A 1954 Airstream camping trailer could itself be a museum piece, but John Troutman and his University of Louisiana at Lafayette graduate students have turned the trailer into a rolling exhibit appropriately called Museum on the Move.

On Wednesday afternoon outside the Paul and Lulu Hilliard University Art Museum, the team from the university’s Department of History & Geography unveiled its latest exhibit squeezed inside the trailer’s 26-foot space: “Drill, Baby, Drill? Oil in Louisiana.”

It presents a history of Louisiana’s energy sector, both the tremendous good in terms of money and jobs and the downside of coastal loss and lack of diversity in Louisiana’s economy.

Troutman said this was, admittedly, a huge task for such a small space.

He said the concept for a museum in a trailer came to him and his colleagues four years ago when they attended a conference on public history and saw a program that used a trailer.

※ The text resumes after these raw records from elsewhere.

Lemma mbox_free_run s l k qs i e : inv s l k qs -> mboxes s !! i = Some e -> mb_freed e = false ->
  (forall a p, a ∈ l -> jbs (tcs (sy_threads s)) !! a = Some (at_setjmp p) -> ~ waits_in [mb_free e; mb_queued e] p) ->
  exists s', sys_mbox_free i s = SRet tt s' /\ inv s' l k (delete i qs).
Proof.
  intros Hi He Hf Hnw. pose proof Hi as [Hb Ht Hcur Hp]. destruct (owner_entry s qs (mb_queued e) i true Hb ltac:(by exists e)) as (e' & l0 & He' & _ & Hl & _ & _ & (eq & Hq & Hqf & _) & (ef & Hef & Hff & _) & Hne). assert (e' = e) as -> by congruence.
  destruct (disown s qs i e l0 Hb He Hf Hl) as (Hb0 & Hst0 & Hnq & Hnf). set (s0 := set_events _ _) in *. destruct (sem_free_run s0 _ (mb_queued e) eq Hb0 Hnq Hq Hqf) as (_ & Hb1 & Hst1). set (s1 := set_sem_free _ _) in Hb1, Hst1.
  destruct (sem_free_run s1 _ (mb_free e) ef Hb1 Hnf) as (_ & Hb2 & Hst2); [cbn; by rewrite lookup_insert_ne|done|]. set (s2 := set_sem_free _ _) in Hb2, Hst2.
  exists (set_mbox_free (i :: mbox_free s) s2). split.
  - unfold sys_mbox_free, sys_sem_free, set_sem, set_mbox, emit, smodify, sassert, mbind, S_bind, mbox_at, sem_at, mret, S_ret. rewrite He, Hf. cbn [negb]. rewrite Hq, Hqf. cbn [negb sems set_sems set_sem_free]. rewrite lookup_insert_ne by done. rewrite Hef, Hff. done.
  - assert (Hst : stable [mb_free e; mb_queued e] s s2). { apply (stable_trans _ s s0); [done|]. apply (stable_trans _ s0 s1).
      - eapply stable_weaken; [|exact Hst1]. intros x ->%list_elem_of_singleton. by right; left.
      - eapply stable_weaken; [|exact Hst2]. intros x ->%list_elem_of_singleton. by left. }
    assert (Hi2 : inv s2 l k (delete i qs)) by (by apply (inv_step [mb_free e; mb_queued e] s s2 l k qs)). by apply (same_inv s2).
Qed.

Troutman said this got them thinking about how their department could generate a more hands-on environment for students.

After the purchase and renovation of the Airstream, the team is now able to “engage the community on a level you just can’t do on campus,” Troutman said.

In addition to building, designing and showing the exhibit, the graduate students also develop materials for schools that may want to show the exhibit, distribute questionnaires about the exhibit and get their hands dirty in ways they otherwise couldn’t sitting in a class room.

First-year public history graduate student Kelsey Jagneaux said the experience of working on Museum on the Move has been affirming and fulfilling.

The students’ efforts transformed the small space of the Airstream trailer into something nearly unrecognizable. The new wooden walls feature colorful pictures, text and objects from the oil field in Louisiana that students collected through oral histories and speaking to local oil companies.

In the works for over a year, the exhibit could not have been revealed at a more relevant time with oil prices tumbling.

“We felt that at the beginning of the fall,” Troutman said. “We felt the sense of urgency and anxiety everyone is feeling down here.”

Troutman said many of the students family members are employed in the oil field.

“They wanted to celebrate the industry and what it has provided, especially the resources for education,” he said, but added that the biggest challenge was showing both sides of the story and not shying away from the consequences of the business.

“We wanted to do it in a respectful manner: what oil has brought us but also what oil has taken away in terms of land,” he said.

The next step for the exhibit, Troutman said, is to schedule visits to venues across Louisiana. Museum on the Move’s last exhibit, “Crossing the Line: Louisiana Women in a Century of Change,” traveled throughout south Louisiana, stopping at schools, libraries and farmer’s markets.

Troutman anticipates the same to happen for this year’s exhibit.